[RECORDS FOR THIS EXERCISE — start]

(** [#insertAnnotation]: the first revision. *)
Definition insertAnnotation (scope : Scope) (findingId : string)
    (input : CreateAnnotationInput) (actor : EventActor) : M AnnotationRow :=
  id ← newId "ann_";
  time ← now;
  let a := annotation_row id 1 scope findingId (ca_artefactId input) (ca_type input)
             (ca_geometry input) (geometryVersionForType (ca_type input)) (ca_label input)
             (ca_markerNumber input) (default "default" (ca_styleHint input)) actor time None in
  insert_annotation a ;; mret a.

Definition annotated_event scope actor (reviewId : option string) (a : AnnotationRow) : M unit :=
  append "finding.annotated" scope actor
    (opt_member "review_id" JStr reviewId
     ++ [("finding_id", JStr (an_finding_id a)); ("annotation_id", JStr (an_id a));
         ("artefact_id", JStr (an_artefact_id a))])
    [("annotation", toAnnotation a)].

Definition own_screenshot (what : string) (artefactId screenshot : string) : check :=
  if bool_decide (artefactId ≠ screenshot)
  then throw UNSUPPORTED_CAPABILITY
         "An annotation must be placed on the finding's own screenshot artefact." (field what)
  else Ok tt.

[RECORDS FOR THIS EXERCISE — finish]

- WHAT TO WORK ON
Reproduce all the records precisely.

- EXERCISE RESULT
(** [#insertAnnotation]: the first revision. *)
Definition insertAnnotation (scope : Scope) (findingId : string)
    (input : CreateAnnotationInput) (actor : EventActor) : M AnnotationRow :=
  id ← newId "ann_";
  time ← now;
  let a := annotation_row id 1 scope findingId (ca_artefactId input) (ca_type input)
             (ca_geometry input) (geometryVersionForType (ca_type input)) (ca_label input)
             (ca_markerNumber input) (default "default" (ca_styleHint input)) actor time None in
  insert_annotation a ;; mret a.

Definition annotated_event scope actor (reviewId : option string) (a : AnnotationRow) : M unit :=
  append "finding.annotated" scope actor
    (opt_member "review_id" JStr reviewId
     ++ [("finding_id", JStr (an_finding_id a)); ("annotation_id", JStr (an_id a));
         ("artefact_id", JStr (an_artefact_id a))])
    [("annotation", toAnnotation a)].

Definition own_screenshot (what : string) (artefactId screenshot : string) : check :=
  if bool_decide (artefactId ≠ screenshot)
  then throw UNSUPPORTED_CAPABILITY
         "An annotation must be placed on the finding's own screenshot artefact." (field what)
  else Ok tt.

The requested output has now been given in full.